Systemic signs of infection

A
  1. fever
  2. leukocytosis
  3. confusion
  4. tachycardia
  5. HTN
  6. malaise
27
Q

autolytic debridement

A

allows body to lysis necrotic tissue using its own moisture to dissolve tissue.

(don’t do if infected)

28
Q

chemical debridement

A

enzymes applied topically to necrotic tissue. digests.

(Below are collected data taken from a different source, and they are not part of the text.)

(** Execution changes nothing that is related. *)
Lemma machine_rel r1 m1 k1 a1 : rep_rel (state_ r1) a1 → rep_rel (state_ (with_machine r1 m1 k1)) a1.
Proof. done. Qed.

Lemma machine_acks M r1 m1 k1 : acks_ok M (state_ r1) → acks_ok M (state_ (with_machine r1 m1 k1)).
Proof. done. Qed.

Lemma prepare_sim r' out :
  h_command h = command.prepare → can_process front s = true →
  handle_prepare env front r0 = (r', out) → simulated r' out.
Proof.
  intros Hc Hcan Hd. pose proof room as [Hlen Hcom]. pose proof message_ok as Hm.
  pose proof (on_static _ _ Honce i Hi) as Hst. unfold msg_ok in Hm. rewrite Hc in Hm.
  destruct Hm as (Hop & Hprep & Hcm).
  unfold can_process, check_can_process_prepare in Hcan. rewrite Hc in Hcan.
  apply andb_true_iff in Hcan as [[[Hs%bool_decide_eq_true Hp]%andb_true_iff Hv%Z.eqb_eq]%andb_true_iff Ho%Z.eqb_eq].
  rewrite (static_is_primary i) in Hp by done. apply negb_true_iff, bool_decide_eq_false in Hp.
  rewrite u64_small in Ho by (rewrite op_i; rlia).
  pose proof (dispatch_frame env front r0) as Hf. unfold dispatch in Hf. rewrite Hc, Hd in Hf. simpl in Hf.
  rewrite Hv in Hprep, Hcm. set (e := entry_of (view_ s) m ∅) in *.
  replace (Z.to_nat (h_op h)) with (S (length l)) in Hprep by (rewrite Ho, op_i; lia).
  set (c := if commit_ s <? h_commit h then h_commit h else commit_ s).
  destruct (mv_prepare Hs e c Hp Hprep) as [y' M]; [unfold c; case_match; auto|].
  set (s2 := s <| op_ := op_ s + 1 |> <| log_ := <[op_ s + 1 := e]> (log_ s) |> <| commit_ := c |>
    <| client_table_ := <[h_client h := {| request_number := h_request h; executed := false; result := [] |}]> (client_table_ s) |>).
  assert (rep_rel s2 (normal_with (l ++ [e]) c)) as Hrep.
  { apply rep_rel_normal; try done; simpl.
    - apply (log_rel_snoc _ _ _ e); [exact log_i|by rewrite op_i].
    - rewrite length_app, op_i. simpl. lia. }
  assert (acks_ok (a_sent y') s2) as Hack.
  { intros _ k e' j. simpl. destruct (decide (k = op_ s + 1)) as [->|Hk].
    - rewrite lookup_insert_eq. intros [= <-]. simpl. set_solver.
    - rewrite lookup_insert_ne by done. intros He' Hj.
      destruct (sm_acks _ _ _ Hsim i Hi Hs k e' j He' Hj) as [Hj' Ha]. split; [done|].
      eapply has_acked_mono; [|exact Ha]. intros b. by eapply moves_old. }
  assert (∃ m1 k1 o1, r' = with_machine ((touch_primary_contact env r0) <| state_ := s2 |>) m1 k1 ∧
    out = send_message (ib_connection front) (prepare_ok_msg (op_ s + 1) s) :: o1 ∧ Forall (is_reply (view_ s)) o1) as
    (m1 & k1 & o1 & -> & -> & Ho1).
  { unfold handle_prepare in Hd. cbv zeta in Hd. change (op_ (state_ (touch_primary_contact env r0))) with (op_ s) in Hd.
    rewrite u64_small in Hd by (rewrite op_i; rlia). simpl in Hd. unfold c in s2.
    destruct (commit_ s <? h_commit h) eqn:Hlt.
    - match type of Hd with context [execute_commited_ops ?r1] =>
        pose proof (execute_replies r1) as Hex; destruct (execute_shape r1) as (m1 & k1 & Hsh);
        destruct (execute_commited_ops r1) as [r2 o2] end.
      simpl in Hex, Hsh. injection Hd as <- <-. exists m1, k1, o2. rewrite Hsh. done.
    - injection Hd as <- <-. exists (machine_of s2), (last_executed_op_ s2), [].
      split_and!; [by destruct (rep x i) as [[] ? ? ? ? ? ?]|done|constructor]. }
  eapply (finish _ _ _ _ y' M Hf); try done.
  - apply submseteq_nil_l.
  - intros v k e' Hin. by apply list_elem_of_singleton in Hin.
  - intros j n k v l' c' _ Hin. by apply list_elem_of_singleton in Hin.
  - by left.
  - by left.
  - intros d m' Hdd. apply outs_delivered, Forall_cons_2; [|by eapply replies_ok].
    intros d'. unfold msg_ok. simpl. rewrite (st_id _ _ Hst), cluster_ids_u8 by done. split; [done|].
    eapply moves_new; [exact M|]. rewrite op_i.
    replace (Z.to_nat (Z.of_nat (length l) + 1)) with (S (length l)) by lia. by apply list_elem_of_singleton.
Qed.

allows for moist wound healing

29
Q

mechanical debridement

A

use of physical forces to remove necrotic tissue

wet-to-dry dressings
wound irrigation
whirlpool

30
Q

sharp debridement

A

removing necrotic tissue with cutting tool

31
Q

sharp debridement:

conservative vs surgical

A

conservative: removes necrotic tissue only
surgical: removes necrotic and healthy tissue

32
Q

Cleansing:

normal saline

A
  • provides a moist environment
  • promotes granulation tissue formation
  • causes minimal fluid shifts in healthy cells
33
Q

Cleansing:

commercial wound cleansers

A

used to remove containments, foreign debris, and exudate from wound surface

or

used to irrigate deep cavity wound

34
Q

Cleansing:

antiseptic solutions

A

may damage tissue and delay healing

35
Q

Wound environment:

Moist wound bed provides

A
  1. communication amongst cells
  2. communication with growth factors
  3. construction of collagen
  4. migration of new epithelium
36
Q

Wound environment:

Benefit for moist wound bed

A
  1. enhances epidermal migration
  2. promotes new blood vessel growth
  3. promotes development of collagen/CT
37
Q

Wound environment:

Dry wound bed effects

A
  1. WBCs can’t fight infection
  2. enzymes can’t break down dead material
  3. macrophages can’t carry away debris
  4. epithelial cells burrow underneath wound bed preventing re-epitheliazation
38
Q

Components of a wound environment

A

Moist environment

protection from heat and cold

39
Q

Wound environment:

heat

A
  • some benefit, too much detriment.
  • excessive heat can cause increase in bacteria
  • increase of temp combined with pressure =susceptibility to injury
40
Q

Wound environment:

Cold

A
  • may cause hypoxia
  • may have AE on immune function
  • decreased subcut O2
41
Q

Considerations for packing

A
  1. wound size
  2. depth
  3. drainage
  4. type of dressing
  5. solution to maintain moist environment
42
Q

Impact of frequency of dressing changes:

A
  1. prevent washing away of growth factors and other beneficial proteins
  2. protect fragile wound bed from damage
43
Q

Most susceptible areas for pressure ulcers

A

sacrum and coccyx (65%)
trochanter (9%)
heel and ankle (15%)

44
Q

Most common areas for venous ulcers

A

anywhere between ankle and midcalf. medial aspect above malleolus most common

45
Q

Venous ulcer appearance

A

shaggy, irregular borders. usually shallow

46
Q

Venous ulcer pathophysiology

A
  1. vein becomes dilated
  2. blood vessel congestion
  3. fluid leaks out and congests immediate tissue area
  4. tissue becomes poorly perfused, dies, ulcer results
47
Q

Arterial ulcer pathophysiology

A

caused by damaged arteries that decrease blood flow to tissue

leads to cell death

PVD, DM, smoking

48
Q

Arterial ulcer assessment

A
  • weak or absent pulse
  • absence of leg hair
  • thickened nails
  • pain
  • cold feet
49
Q

Ulcers:

minimal drainage, often occurs on the toes or dorsum of the foot, and is accompanied by a weak or absent pulse?

A

arterial

50
Q

Ulcers:

heavy drainage, irregular wound borders, and often results in hemosiderin stains around the lower leg/ankle?

A

venous ulcers

51
Q

Microscopic biochemical environment

A

metabolic control, nutritional status, immune status, presence of inflammation, and tissue perfusion

52
Q

Macroscopic biochemical environment

A

levels of tissue proteases, high levels of cytokines, low levels of growth factors,
tissue hypoxia,
decreased proliferative capacity of the key cells,
increased levels and types of bacteria.